Are potatoes fattening and can they also be eaten on a diet?

Are potatoes fattening and can they also be eaten on a diet?

Tasty and very versatile in the kitchen, potatoes are a classic poor food, but at the same time also rich in nutrients beneficial to the body. But when you are on a diet, can you eat them or can potatoes make you put on weight?

Of American origin, potatoes are tubers belonging to the Solonaceae family that also includes peppers, eggplants and tomatoes. Often eaten as a side dish, they are considered as vegetables, compared to which they also contain twice as many kcal per hectogram (100 grams of potatoes provide about 80 calories); in fact, potatoes are part of the category of cereals and derivatives, although they are less energetic than bread, pasta or rice.



Edible only cooked, potatoes are a good source of vitamin C and B complex vitamins, in particular B6, but also of mineral salts, among which potassium, useful to reduce the accumulation of excess fluids and help in case of hypertension, followed by phosphorus, calcium and magnesium.

Le potatoes are also rich in fiber and brings tryptophan: the first acts giving satiety, reducing the absorption of sugars in blood and regulating intestinal activity, while the second is an amino acid involved, among other things, in the synthesis of serotonin, also known as good mood hormone. Lots of flavor, lots of benefits but also a doubt when you are on a diet: being very starchy carbohydrates, are potatoes fattening? Now let's explore this aspect and try to understand how to eat them without worrying about fat accumulation and, therefore, weight gain.

Are potatoes fattening? Are potatoes fattening?

Potatoes contain high percentages of starch, a polysaccharide formed by different glucose molecules which, joined together, give life to amylose (generally present in about 20%) and amylopectin (in the remaining 80%). Starches are digested in the intestine by specific enzymes called amylases; their digestion results in basal sugars (glucose and fructose) absorbed by the body.


This premise is fundamental to understanding the impact that potato can have on both the metabolism and absorption of sugars (and, consequently, on insulin release). In order to be broken down and digested, starch must change from an ordered, semi-crystalline structure to a disordered one: this physical process is called gelatinization and is made possible by the presence of an aqueous medium and certain temperatures.

Heating in water causes the starch granules to hydrate and swell, making them more exposed to the action of digestive enzymes. The amylose/amylopectin ratio is important in assessing the glycemic index of a food: the lower the amylose content, the higher the gelatinization and the higher the glycemic index. Since they have a high amylopectin content, this explains why boiled potatoes have a high glycemic index (around 80/90, depending on cooking methods and times).

The glycemic index and the glycemic load are two values to keep in mind to keep insulin release under control and avoid accumulating abdominal fat: So is it true that potatoes are fattening?

No food in itself is fattening if cooked correctly and brought to the table in moderation: remember that it is always the exaggeration that makes the difference and potatoes are no exception. Therefore, eating too many potatoes could also negatively affect the line. But how many potatoes to eat so as not to put on weight?

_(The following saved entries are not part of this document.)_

(** * Further properties of the code *)

(** ** Store: tokens *)

Lemma add_token_inv (now : Z) (td : TokenData) (s s' : Store) :
  Database.add_token now td s = Ok s' ->
  Database.token_exists (Some (id td)) s = false
  /\ exists row,
       tokens s' = (tokens s ++ [row])%list
       /\ t_id row = id td /\ t_pair_name row = pair_name td
       /\ t_detected_at row = now /\ t_is_safe row = 0
       /\ token_performance s' = token_performance s
       /\ security_checks s' = security_checks s.
Proof.
  unfold Database.add_token. intros H.
  repeat match type of H with
         | rbind ?r _ = _ => destruct r; simpl in H; [| discriminate H]
         end.
  destruct (Database.token_exists (Some (id td)) s) eqn:Ex;
    [discriminate H |].
  injection H as <-. split; [reflexivity |].
  eexists. split; [reflexivity |]. repeat split.
Qed.

Lemma token_exists_ids (i : string) (s : Store) :
  Database.token_exists (Some i) s = true <-> In i (ids s).
Proof.
  unfold Database.token_exists, ids. rewrite existsb_exists, in_map_iff.
  simpl. split.
  - intros (r & Hr & He). apply String.eqb_eq in He. eauto.
  - intros (r & He & Hr). exists r. split; [exact Hr |].
    now apply String.eqb_eq.
Qed.

Lemma add_token_unique (now : Z) (td : TokenData) (s s' : Store) :
  Database.add_token now td s = Ok s' -> NoDup (ids s) -> NoDup (ids s').
Proof.
  intros H Hnd.
  destruct (add_token_inv now td s s' H) as (Hnew & row & Ht & Hid & _).
  unfold ids in *. rewrite Ht, map_app. simpl.
  apply NoDup_app. split; [exact Hnd |]. split.
  - intros x Hx Hy. apply list_elem_of_singleton in Hy. subst x.
    apply list_elem_of_In in Hx. rewrite Hid in Hx.
    apply (proj2 (token_exists_ids (id td) s)) in Hx. congruence.
  - apply NoDup_singleton.
Qed.

(** X1: a successful [add_token] is the insert of a new id. The id was
    not in the store and is in it afterwards; the rows that were there are
    kept as they were, in their order, and the new row comes last, with
    the reading of the clock as [detected_at] and [is_safe = 0]; the other
    two tables are not touched, and ids that were unique stay unique. So
    [add_token] of an id that is in the store never succeeds. *)
Theorem add_token_inserts_new_id :
  forall (now : Z) (td : TokenData) (s s' : Store),
    Database.add_token now td s = Ok s' ->
    Database.token_exists (Some (id td)) s = false
    /\ Database.token_exists (Some (id td)) s' = true
    /\ (exists row : TokenRow,
           tokens s' = (tokens s ++ [row])%list
           /\ t_id row = id td /\ t_pair_name row = pair_name td
           /\ t_detected_at row = now /\ t_is_safe row = 0)
    /\ token_performance s' = token_performance s
    /\ security_checks s' = security_checks s
    /\ (NoDup (ids s) -> NoDup (ids s')).
Proof.
  intros now td s s' H.
  destruct (add_token_inv now td s s' H)
    as (Hnew & row & Ht & Hid & Hn & Hd & Hs & Hp & Hc).
  split; [exact Hnew |]. split; [| split; [| split; [| split]]].
  - apply token_exists_ids. unfold ids. rewrite Ht, map_app.
    apply in_or_app. right. left. exact Hid.
  - exists row. auto.
  - exact Hp.
  - exact Hc.
  - now apply add_token_unique with (now := now) (td := td).
Qed.
Lemma read_csv_res (w : world) (all_cars : list car) (csv_file : string) :
  res (read_csv w all_cars csv_file)
  = Ok (all_cars ++ returned (parse_csv_file csv_file (csv w csv_file))).
Proof.
  unfold read_csv, returned.
  destruct (parse_csv_file_prints csv_file (csv w csv_file)) as [_ [cars Hcars]].
  destruct (csv w csv_file) as [reader|] eqn:Hfile.
  - rewrite res_bind, Hcars. simpl.
    destruct cars; simpl; by rewrite ?app_nil_r.
  - simpl. by rewrite app_nil_r.
Qed.

Lemma for_each_read_csv_res (w : world) (files : list string) (all_cars : list car) :
  res (for_each (read_csv w) files all_cars)
  = Ok (all_cars
        ++ mjoin ((λ f, returned (parse_csv_file f (csv w f))) <$> files)).
Proof.
  revert all_cars. induction files as [|f files IH]; intros all_cars; csimpl.
  - by rewrite app_nil_r.
  - rewrite res_bind, read_csv_res. simpl. by rewrite IH, <-app_assoc.
Qed.

Lemma show_summary_res (cars_final : list car) :
  Forall (λ c, is_Ok (date_key c)) cars_final →
  res (show_summary cars_final) = Ok ().
Proof.
  intros Hall. unfold show_summary. destruct cars_final as [|c cars]; [done|].
  set (dates := filter (λ d, d ≠ "") (Car.available <$> c :: cars)).
  assert (Forall (λ d, is_Ok (parse_date d)) dates) as Hdates.
  { apply Forall_forall. intros d [_ Hd]%list_elem_of_filter.
    apply list_elem_of_fmap in Hd as (x & -> & Hx).
    by apply (proj1 (Forall_forall _ _) Hall). }
  apply (sorted_is_Ok rank_ltb parse_date dates true) in Hdates as [ds Hds].
  rewrite res_bind. destruct dates as [|d dates']; simpl; [done|].
  rewrite res_bind. simpl. by rewrite Hds.
Qed.

(** With at least one record gathered, every date rankable and both paths
    writable, the run writes the converted list as the flat listing and
    its consolidation as the consolidated listing. *)
Lemma main_writes_listings (w : world) (cars_final : list car) :
  gathered w ≠ [] →
  res (convert_to_site_format (gathered w)) = Ok cars_final →
  write_error w site_json = None →
  write_error w lqk_json = None →
  WriteCars site_json cars_final ∈ out (main w)
  ∧ WriteConsolidated lqk_json (consolidate cars_final) ∈ out (main w).
Proof.
  intros Hdata Hconv Hsite Hlqk.
  assert (Forall (λ c, is_Ok (date_key c)) cars_final) as Hdates.
  { rewrite convert_to_site_format_res in Hconv.
    apply result_bind_Ok in Hconv as (unique & _ & Hsorted).
    rewrite (sorted_perm _ _ _ _ _ Hsorted).
    apply (sorted_is_Ok rank_ltb date_key unique true). by eexists. }
  assert (∀ ev, ev ∈ [WriteCars site_json cars_final;
                      WriteConsolidated lqk_json (consolidate cars_final)] →
            ev ∈ out (main w)) as Hboth.
  2:{ split; apply Hboth; [left | right; left]. }
  intros ev Hev. unfold main.
  eapply elem_of_out_bind_r; [done|]. cbn zeta.
  eapply elem_of_out_bind_r; [done|].
  destruct (res (parse_lqk_file lqk_file (lqk_txt w))) as [cars_txt|e] eqn:Htxt.
  2:{ by rewrite (gathered_unread _ _ Htxt) in Hdata. }
  eapply elem_of_out_bind_r; [exact Htxt|].
  eapply (elem_of_out_bind_r _ _ cars_txt); [by destruct cars_txt|].
  eapply elem_of_out_bind_r; [done|].
  eapply elem_of_out_bind_r; [apply for_each_read_csv_res|].
  rewrite <-(gathered_read _ _ Htxt).
  destruct (gathered w) as [|c0 all_cars] eqn:Hall; [done|].
  eapply elem_of_out_bind_r; [done|].
  eapply elem_of_out_bind_r; [done|].
  eapply elem_of_out_bind_r; [exact Hconv|].
  eapply elem_of_out_bind_r; [done|].
  eapply elem_of_out_bind_r; [by apply show_summary_res|].
  eapply elem_of_out_bind_r; [done|].
  rewrite Hsite, Hlqk.
  apply elem_of_cons in Hev as [->|Hev].
  { apply elem_of_out_bind_l. left. }
  apply list_elem_of_singleton in Hev as ->.
  eapply elem_of_out_bind_r; [done|].
  eapply elem_of_out_bind_r; [done|].
  apply elem_of_out_bind_l. left.
Qed.

(** * Further properties *)

(** ** The date ranking function *)

(** X1.  A date made of three non-empty strings of digits joined by
    slashes is ranked by the numbers they denote: (year, month, day). *)
Theorem parse_date_ranks_year_month_day (m d y : string) :
  numeral m → numeral d → numeral y →
  parse_date (m +:+ "/" +:+ d +:+ "/" +:+ y)
  = Ok (decimal_value y, decimal_value m, decimal_value d).
Proof. apply parse_date_well_formed. Qed.

Lemma parse_date_ranks_year_month_day_witness :
  parse_date ("3" +:+ "/" +:+ "15" +:+ "/" +:+ "2024") = Ok (2024, 3, 15)%Z.
Proof.
  apply (parse_date_ranks_year_month_day "3" "15" "2024");
    (split; [reflexivity | unfold max_str_digits; simpl; lia]).
Defined.

Lemma numeral_zero_padded (s : string) :
  numeral s → String.length s < max_str_digits →
  numeral (String "0" s) ∧ decimal_value (String "0" s) = decimal_value s.
Proof.
  intros [Hall [Hpos Hmax]] Hlt. split; [|done].
  split; [done|]. simpl. lia.
Qed.

(** X2.  Leading zeros do not change the rank: a month or a day written
    with a zero in front ranks like the one without. *)
Theorem parse_date_leading_zeros (m d y : string) :
  numeral m → numeral d → numeral y →
  String.length m < max_str_digits → String.length d < max_str_digits →
  parse_date (String "0" m +:+ "/" +:+ String "0" d +:+ "/" +:+ y)
  = parse_date (m +:+ "/" +:+ d +:+ "/" +:+ y).
Proof.
  intros Hm Hd Hy Hlm Hld.
  destruct (numeral_zero_padded m Hm Hlm) as [Hm0 Hvm].
  destruct (numeral_zero_padded d Hd Hld) as [Hd0 Hvd].
  rewrite !parse_date_well_formed by done. by rewrite Hvm, Hvd.
Qed.

Lemma parse_date_leading_zeros_witness :
  parse_date (String "0" "3" +:+ "/" +:+ String "0" "5" +:+ "/" +:+ "2024")
  = parse_date ("3" +:+ "/" +:+ "5" +:+ "/" +:+ "2024").
Proof.
  apply parse_date_leading_zeros;
    first [ split; [reflexivity | unfold max_str_digits; simpl; lia]
          | unfold max_str_digits; simpl; lia ].
Defined.

Lemma parse_date_only_ValueError (s : string) (e : exn) :
  parse_date s = Raise e → e = ValueError.
Proof.
  unfold parse_date. case_decide; [|done].
  destruct (split "/" s) as [|p1 [|p2 [|p3 [|p4 parts]]]]; try done.
  destruct (int p1) as [v1|e1] eqn:H1; simpl;
    [|intros [= <-]; by eapply int_raises].
  destruct (int p2) as [v2|e2] eqn:H2; simpl;
    [|intros [= <-]; by eapply int_raises].
  destruct (int p3) as [v3|e3] eqn:H3; simpl;
    [done | intros [= <-]; by eapply int_raises].
Qed.

(** X3.  [parse_date] raises exactly on the strings that split into three
    parts of which one is not an integer literal, and what it raises is
    always [ValueError]. *)
Theorem parse_date_raises_exactly (s : string) :
  (is_Ok (parse_date s)
   ↔ length (split "/" s) ≠ 3 ∨ Forall (λ p, is_Ok (int p)) (split "/" s))
  ∧ ∀ e, parse_date s = Raise e → e = ValueError.
Proof.
  destruct (decide (length (split "/" s) = 3)) as [Hlen|Hlen].
  2:{ rewrite parse_date_other_part_count by done.
      split; [|done]. split; [by left | by eexists]. }
  destruct (split "/" s) as [|p1 [|p2 [|p3 [|p4 parts]]]] eqn:Hs; try done.
  assert (parse_date s = (m ← int p1; d ← int p2; y ← int p3; mret (y, m, d)))
    as ->.
  { unfold parse_date. by rewrite Hs. }
  assert (∀ e, Forall (λ p, is_Ok (int p)) [p1; p2; p3] →
            (int p1 = Raise e ∨ int p2 = Raise e ∨ int p3 = Raise e) → False)
    as Hbad.
  { intros e Hall Hr. repeat (apply Forall_cons in Hall as [[? ?] Hall]).
    destruct Hr as [Hr|[Hr|Hr]]; congruence. }
  destruct (int p1) as [v1|e1] eqn:H1; simpl.
  2:{ split.
      - split; [by intros [? [=]] | intros [?|Hall]; [done|]].
        destruct (Hbad e1 Hall). by left.
      - intros e [= <-]. by eapply int_raises. }
  destruct (int p2) as [v2|e2] eqn:H2; simpl.
  2:{ split.
      - split; [by intros [? [=]] | intros [?|Hall]; [done|]].
        destruct (Hbad e2 Hall). right. by left.
      - intros e [= <-]. by eapply int_raises. }
  destruct (int p3) as [v3|e3] eqn:H3; simpl.
  2:{ split.
      - split; [by intros [? [=]] | intros [?|Hall]; [done|]].
        destruct (Hbad e3 Hall). right. by right.
      - intros e [= <-]. by eapply int_raises. }
  split; [|done]. split; [|by eexists]. intros _. right.
  repeat constructor; by eexists.
Qed.

(** ** The deduplicator and the conversion *)

Lemma io_eta {A} (m : io A) : m = IO (out m) (res m).
Proof. by destruct m. Qed.

Lemma mapM_Raise {A B} (f : A → result B) (l : list A) (e : exn) :
  mapM f l = Raise e → ∃ x, x ∈ l ∧ f x = Raise e.
Proof.
  induction l as [|x l IH]; simpl; [done|].
  destruct (f x) as [y|e'] eqn:Hx; simpl.
  - destruct (mapM f l) as [k|e'] eqn:Hl; simpl; [done|].
    intros [= ->]. destruct (IH eq_refl) as (x' & Hin & Hx').
    exists x'. split; [by right | done].
  - intros [= ->]. exists x. split; [left | done].
Qed.

Lemma sorted_Raise {K A} (lt : K → K → bool) (key : A → result K)
    (l : list A) (reverse : bool) (e : exn) :
  sorted lt l key reverse = Raise e → ∃ x, x ∈ l ∧ key x = Raise e.
Proof.
  unfold sorted.
  destruct (mapM _ l) as [keyed|e'] eqn:Hm; simpl; [done|]. intros [= ->].
  apply mapM_Raise in Hm as (x & Hin & Hx). exists x. split; [done|].
  destruct (key x) as [k|e']; simpl in Hx; [done | by injection Hx as ->].
Qed.
(** [a + b]; [Infinity + -Infinity] is [NaN]. *)
Definition add (a b : t) : t :=
  match a, b with
  | NaN, _ | _, NaN => NaN
  | Finite x, Finite y => Finite (x + y)
  | Infinity, NegInfinity | NegInfinity, Infinity => NaN
  | Infinity, _ | _, Infinity => Infinity
  | NegInfinity, _ | _, NegInfinity => NegInfinity
  end.

(** [a - b]; [Infinity - Infinity] is [NaN]. *)
Definition sub (a b : t) : t :=
  match a, b with
  | NaN, _ | _, NaN => NaN
  | Finite x, Finite y => Finite (x - y)
  | Infinity, Infinity | NegInfinity, NegInfinity => NaN
  | Infinity, _ | _, NegInfinity => Infinity
  | NegInfinity, _ | _, Infinity => NegInfinity
  end.

(** [a / b]; [x / 0] is the infinity of the sign of [x], [0 / 0] and
    [Infinity / Infinity] are [NaN]. *)
Definition div (a b : t) : t :=
  match a, b with
  | NaN, _ | _, NaN => NaN
  | Finite x, Finite y => if eqb y 0 then of_sign x else Finite (x / y)
  | Finite _, _ => Finite 0
  | Infinity, Finite y => if ltb y 0 then NegInfinity else Infinity
  | NegInfinity, Finite y => if ltb y 0 then Infinity else NegInfinity
  | _, _ => NaN
  end.

(** [Math.min(a, b)]: [NaN] if either is. *)
Definition min (a b : t) : t :=
  match a, b with
  | NaN, _ | _, NaN => NaN
  | NegInfinity, _ | _, NegInfinity => NegInfinity
  | Infinity, c | c, Infinity => c
  | Finite x, Finite y => Finite (Math_min x y)
  end.

(** [Math.max(a, b)]: [NaN] if either is. *)
Definition max (a b : t) : t :=
  match a, b with
  | NaN, _ | _, NaN => NaN
  | Infinity, _ | _, Infinity => Infinity
  | NegInfinity, c | c, NegInfinity => c
  | Finite x, Finite y => Finite (Math_max x y)
  end.

(** [a > b]: false when either is [NaN]. *)
Definition gtb (a b : t) : bool :=
  match a, b with
  | NaN, _ | _, NaN => false
  | Finite x, Finite y => ltb y x
  | _, Infinity => false
  | Infinity, _ => true
  | NegInfinity, _ => false
  | Finite _, NegInfinity => true
  end.

(** The number [x.toFixed(d)] prints: ['Infinity'] and ['NaN'] print as
    themselves. *)
Definition toFixed (d : nat) (a : t) : t :=
  match a with
  | Finite q => Finite (JS.toFixed d q)
  | _ => a
  end.

(** The rational a number is; [0] stands in where it is none. *)
Definition rational (a : t) : Q :=
  match a with
  | Finite q => q
  | _ => 0
  end.

End Number.

(** A price bar as delivered by the data manager. *)
Record Bar := mkBar {
  open : Q;
  high : Q;
  low : Q;
  close : Q;
  volume : Q
}.

(** The account record returned by [getAccountInfo]. *)
Record AccountInfo := mkAccount {
  equity : Q;
  cash : Q;
  buyingPower : Q;
  portfolioValue : Q
}.

Class MathLib := { Math_sqrt : Q -> Q }.

(** ** [src/ml-risk-manager.js] *)

Module MLRiskManager.

Record FeeTier := mkTier { tier_volume : Q; maker : Q; taker : Q }.

(** The fields set by the constructor. *)
Record t := mk {
  volatilityWindow : nat;
  atrMultiplier : Q;
  riskRewardRatio : Q;
  maxStopLossPercent : Q;
  maxTakeProfitPercent : Q;
  minStopLossPercent : Q;
  minTakeProfitPercent : Q;
  maxPositionPercent : Q;
  minPositionSize : Q;
  feeTiers : list FeeTier;
  currentTradingVolume : Q
}.

Definition constructor : t := {|
  volatilityWindow := 50;
  atrMultiplier := 1.5;
  riskRewardRatio := 2.0;
  maxStopLossPercent := 0.5;
  maxTakeProfitPercent := 0.5;
  minStopLossPercent := 0.2;
  minTakeProfitPercent := 0.3;
  maxPositionPercent := 10;
  minPositionSize := 0.001;
  feeTiers :=
    [ mkTier 0 0.0015 0.0025;
      mkTier 100000 0.0012 0.0022;
      mkTier 500000 0.0010 0.0020;
      mkTier 1000000 0.0008 0.0018;
      mkTier 10000000 0.0005 0.0015;
      mkTier 25000000 0.0002 0.0013;
      mkTier 50000000 0.0002 0.0012;
      mkTier 100000000 0.0000 0.0010 ];
  currentTradingVolume := 0
|}.

(** The downward loop of [getFeeRate], over the tiers from the last to
    the first: the first tier met whose threshold is reached. *)
Fixpoint getFeeRate_loop (tiers_down : list FeeTier) (volume30Day : Q) : option FeeTier :=
  match tiers_down with
  | [] => None
  | tier :: rest =>
      if leb (tier_volume tier) volume30Day then Some tier
      else getFeeRate_loop rest volume30Day
  end.

Definition getFeeRate (this : t) (volume30Day : Q) (isMaker : bool) : Q :=
  let tier0 := hd (mkTier 0 0 0) (feeTiers this) in
  let tier :=
    match getFeeRate_loop (rev (feeTiers this)) volume30Day with
    | Some tier => tier
    | None => tier0
    end in
  if isMaker then maker tier else taker tier.

Record TradeFees := mkFees {
  buyFee : Q;
  buyFeeCost : Q;
  sellFee : Q;
  totalFees : Q;
  feePercent : Q;
  buyFeeRate : Q;
  sellFeeRate : Q
}.

Definition calculateTradeFees (this : t) (positionSize entryPrice exitPrice volume30Day : Q)
  : TradeFees :=
  let buyFeeRate := getFeeRate this volume30Day false in
  let sellFeeRate := getFeeRate this volume30Day false in
  let buyFee := positionSize * buyFeeRate in
  let buyFeeCost := buyFee * entryPrice in
  let sellValue := positionSize * exitPrice in
  let sellFee := sellValue * sellFeeRate in
  let totalFees := buyFeeCost + sellFee in
  let positionValue := positionSize * entryPrice in
  let feePercent := (totalFees / positionValue) * 100 in
  mkFees buyFee buyFeeCost sellFee totalFees feePercent buyFeeRate sellFeeRate.

(** The [switch] of [calculatePositionSize] on the timeframe. *)
Definition sizeTimeframeMultiplier (timeframe : string) : Q :=
  if String.eqb timeframe "1m" then 1.5
  else if String.eqb timeframe "5m" then 1.0
  else if String.eqb timeframe "15m" then 0.7
  else 1.0.

Record SizeFees := mkSizeFees {
  sf_totalFees : Q;      (* toFixed(4) *)
  sf_feePercent : Q;     (* toFixed(3) *)
  sf_buyFeeRate : Q;     (* percent, toFixed(2) *)
  sf_sellFeeRate : Q     (* percent, toFixed(2) *)
}.

Record SizeResult := mkSize {
  size : Q;
  riskAmount : Q;
  actualRisk : Q;
  actualRiskPercent : Q;       (* toFixed(2) *)
  volatilityAdjustment : Q;    (* toFixed(2) *)
  timeframeMultiplier : Q;     (* toFixed(2) *)
  maxAllowed : Q;
  size_fees : SizeFees
}.

(** [calculateTradeFees] on a position size that may have left the
    rationals: the same code, line by line, [totalFees] and [feePercent]
    kept. *)
Record TradeFeeNumbers := mkFeeNumbers {
  number_totalFees : Number.t;
  number_feePercent : Number.t
}.

Definition calculateTradeFees_numbers (this : t) (positionSize : Number.t)
    (entryPrice exitPrice volume30Day : Q) : TradeFeeNumbers :=
  let buyFeeRate := getFeeRate this volume30Day false in
  let sellFeeRate := getFeeRate this volume30Day false in
  let buyFee := Number.mul positionSize (Number.Finite buyFeeRate) in
  let buyFeeCost := Number.mul buyFee (Number.Finite entryPrice) in
  let sellValue := Number.mul positionSize (Number.Finite exitPrice) in
  let sellFee := Number.mul sellValue (Number.Finite sellFeeRate) in
  let totalFees := Number.add buyFeeCost sellFee in
  let positionValue := Number.mul positionSize (Number.Finite entryPrice) in
  let feePercent :=
    Number.mul (Number.div totalFees positionValue) (Number.Finite 100) in
  mkFeeNumbers totalFees feePercent.

(** The numbers [calculatePositionSize] computes, before they are
    printed into the returned object. *)
Record SizeNumbers := mkSizeNumbers {
  number_size : Number.t;
  number_riskAmount : Number.t;
  number_actualRisk : Number.t;
  number_actualRiskPercent : Number.t;
  number_volatilityAdjustment : Number.t;
  number_maxAllowed : Number.t;
  number_finalFees : TradeFeeNumbers
}.

(** The body of [calculatePositionSize] up to its [return]. *)
Definition calculatePositionSize_numbers (this : t) (accountInfo : AccountInfo)
    (riskPercent entryPrice stopLoss volatility volume30Day : Q) (timeframe : string)
  : SizeNumbers :=
  let availableCapital := buyingPower accountInfo in
  let riskAmount := Number.Finite (equity accountInfo * (riskPercent / 100)) in
  let volatilityAdjustment :=
    Number.max (Number.Finite 0.5)
      (Number.min (Number.Finite 1.5)
         (Number.div (Number.Finite 1) (Number.Finite (volatility * 50)))) in
  let riskAmount := Number.mul riskAmount volatilityAdjustment in
  let timeframeMultiplier := sizeTimeframeMultiplier timeframe in
  let riskAmount := Number.mul riskAmount (Number.Finite timeframeMultiplier) in
  let stopDistance := Math_abs (entryPrice - stopLoss) in
  let positionSize := Number.div riskAmount (Number.Finite stopDistance) in
  let fees := calculateTradeFees_numbers this positionSize entryPrice stopLoss volume30Day in
  let adjustedRiskAmount := Number.sub riskAmount (number_totalFees fees) in
  let positionSize :=
    if Number.gtb adjustedRiskAmount (Number.Finite 0)
    then Number.div adjustedRiskAmount (Number.Finite stopDistance)
    else positionSize in
  let maxSize :=
    Number.min
      (Number.div (Number.Finite (availableCapital * (maxPositionPercent this / 100)))
                  (Number.Finite entryPrice))
      (Number.div (Number.Finite (equity accountInfo * 0.15)) (Number.Finite entryPrice)) in
  let positionSize :=
    Number.max (Number.Finite (minPositionSize this)) (Number.min maxSize positionSize) in
  let finalFees :=
    calculateTradeFees_numbers this positionSize entryPrice stopLoss volume30Day in
  let actualRisk :=
    Number.add (Number.mul (Number.Finite stopDistance) positionSize)
               (number_totalFees finalFees) in
  let actualRiskPercent :=
    Number.mul (Number.div actualRisk (Number.Finite (equity accountInfo)))
               (Number.Finite 100) in
  {| number_size := positionSize;
     number_riskAmount := riskAmount;
     number_actualRisk := actualRisk;
     number_actualRiskPercent := actualRiskPercent;
     number_volatilityAdjustment := volatilityAdjustment;
     number_maxAllowed := maxSize;
     number_finalFees := finalFees |}.
(** * Okta identity-provider resources: builders and lifecycle handlers

    A shallow embedding of [okta/idp.go] and [okta/resource_social_idp.go].
    Go pointers are [option]s ([None] is [nil]), a nil dereference or a failed
    type assertion is the outcome [Panic], the resource schema is a finite
    map from field names to descriptors, and the remote service is an oracle
    answering each SDK call from the history of the calls made so far. *)

From Stdlib Require Import ZArith String List Ascii DecimalString.
From stdpp Require Import base option gmap strings.
Import ListNotations.

Local Open Scope Z_scope.
Local Open Scope string_scope.

(** ** Remote domain objects

    The struct declarations live outside the two files; the fields below are
    the ones the composite literals and selectors of the two files name, and a
    field built with [&T{...}] or compared with [nil] is a pointer. *)

Record IDPAction := { IDPAction_Action : string }.

Record IDPConditions := {
  Deprovisioned : option IDPAction;
  Suspended : option IDPAction
}.

Record IDPProvisioning := {
  Provisioning_Action : string;
  ProfileMaster : bool;
  Conditions : option IDPConditions;
  Provisioning_Groups : option IDPAction
}.

Record Included := { Include : list string }.

Record Filter := { Filter_Groups : option Included }.

Record AccountLink := {
  AccountLink_Action : string;
  AccountLink_Filter : option Filter
}.

Record ApplicationCredentialsUsernameTemplate := { Template : string }.

Record OIDCSubject := {
  MatchType : string;
  UserNameTemplate : option ApplicationCredentialsUsernameTemplate
}.

Record OIDCPolicy := {
  Policy_AccountLink : option AccountLink;
  MaxClockSkew : Z;
  Provisioning : option IDPProvisioning;
  Subject : option OIDCSubject
}.

Record OIDCClient := { ClientID : string; ClientSecret : string }.

Record OIDCCredentials := { Client_ : option OIDCClient }.

Record OIDCProtocol := {
  Scopes : list string;
  Protocol_Type : string;
  Credentials : option OIDCCredentials
}.

Record OIDCIdentityProvider := {
  ID : string;
  Name : string;
  Type_ : string;
  Status : string;
  IssuerMode : string;
  Policy : option OIDCPolicy;
  Protocol : option OIDCProtocol
}.

Record Signature := { Algorithm : string; Scope : string }.

Record IDPSignature := { Signature_ : option Signature }.
(** The tail of [requireAuth]: no valid session. *)
Definition refuse (req : HttpRequest) : Verdict :=
  if startsWith (req_path req) (js "/api/")
     || strEq (req_path req) (js "/upload")
     || startsWith (req_path req) (js "/progress/")
     || endsWith (req_path req) (js ".json")
  then Unauthorized
  else if strEq (req_path req) (js "/")
          || endsWith (req_path req) (js ".html")
          || accepts_html req
  then RedirectToLogin
  else Unauthorized.

(** The session presented:
    [req.cookies?.sessionId || req.headers['x-session-id']]. *)
Definition sessionIdOf (req : HttpRequest) : option jsstring :=
  orElse (cookie_sessionId req) (header_x_session_id req).

(** [requireAuth] at time [now]: the verdict and the session store it
    leaves. *)
Definition requireAuth (env : Env) (codec : Codec) (req : HttpRequest)
    (now : Z) (sessions : Sessions) : Verdict * Sessions :=
  if isPublicPath (req_path req) then (Next, sessions)
  else
    let sessionId := sessionIdOf req in
    let authToken := cookie_authToken req in
    if isVercel env then
      if truthyOpt authToken && validateAuthToken env codec authToken
      then (Next, sessions)
      else (refuse req, sessions)
    else
      if truthyOpt sessionId then
        match sessions !! default [] sessionId with
        | Some session =>
            if (now <? expiresAt session)%Z then (Next, sessions)
            else (refuse req, delete (default [] sessionId) sessions)
        | None => (refuse req, sessions)
        end
      else (refuse req, sessions).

How to eat potatoes without getting fat

A culinary trick that does not weigh too much on the glycemic index, but allows us to enjoy a portion of boiled potatoes (a dish that is often considered "harmless") even on a diet, is to cool the flow before eating it: this leads the starch to assume a more ordered structure, similar to the original (retrogradation process), with a consequent decrease in the value of the index.


At the same time, it is advisable to avoid combining with other cereals such as pasta, bread or fruit, but prefer a portion of vegetables, for their fiber content, and season with a drizzle of extra virgin olive oil. Boiled potatoes, like baked or roasted potatoes, are not a side dish, but perfectly replace a portion of pasta or bread: on average, it is recommended to eat two small ones at a time, up to a couple of times a week (quantities vary according to individual physiological characteristics and nutritional needs) and it is also possible to eat potatoes for dinner.

For some time now also appears on the market the so-called sweet potato or American potato, similar in appearance to the classic potato, but with a more elongated shape, with the skin and the pulp of a particular orange color and half a cane. way between the tuber and the pumpkin. Actually belonging to another family, the Convolvulaceae, it is particularly rich in carotenoids, fiber, vitamins and minerals, and has a lower glycemic index.


Also in this case, it should not be said that sweet potatoes are fattening a priori, as long as the right seasonings and combinations are used, but without giving up the taste and the pleasures of the table.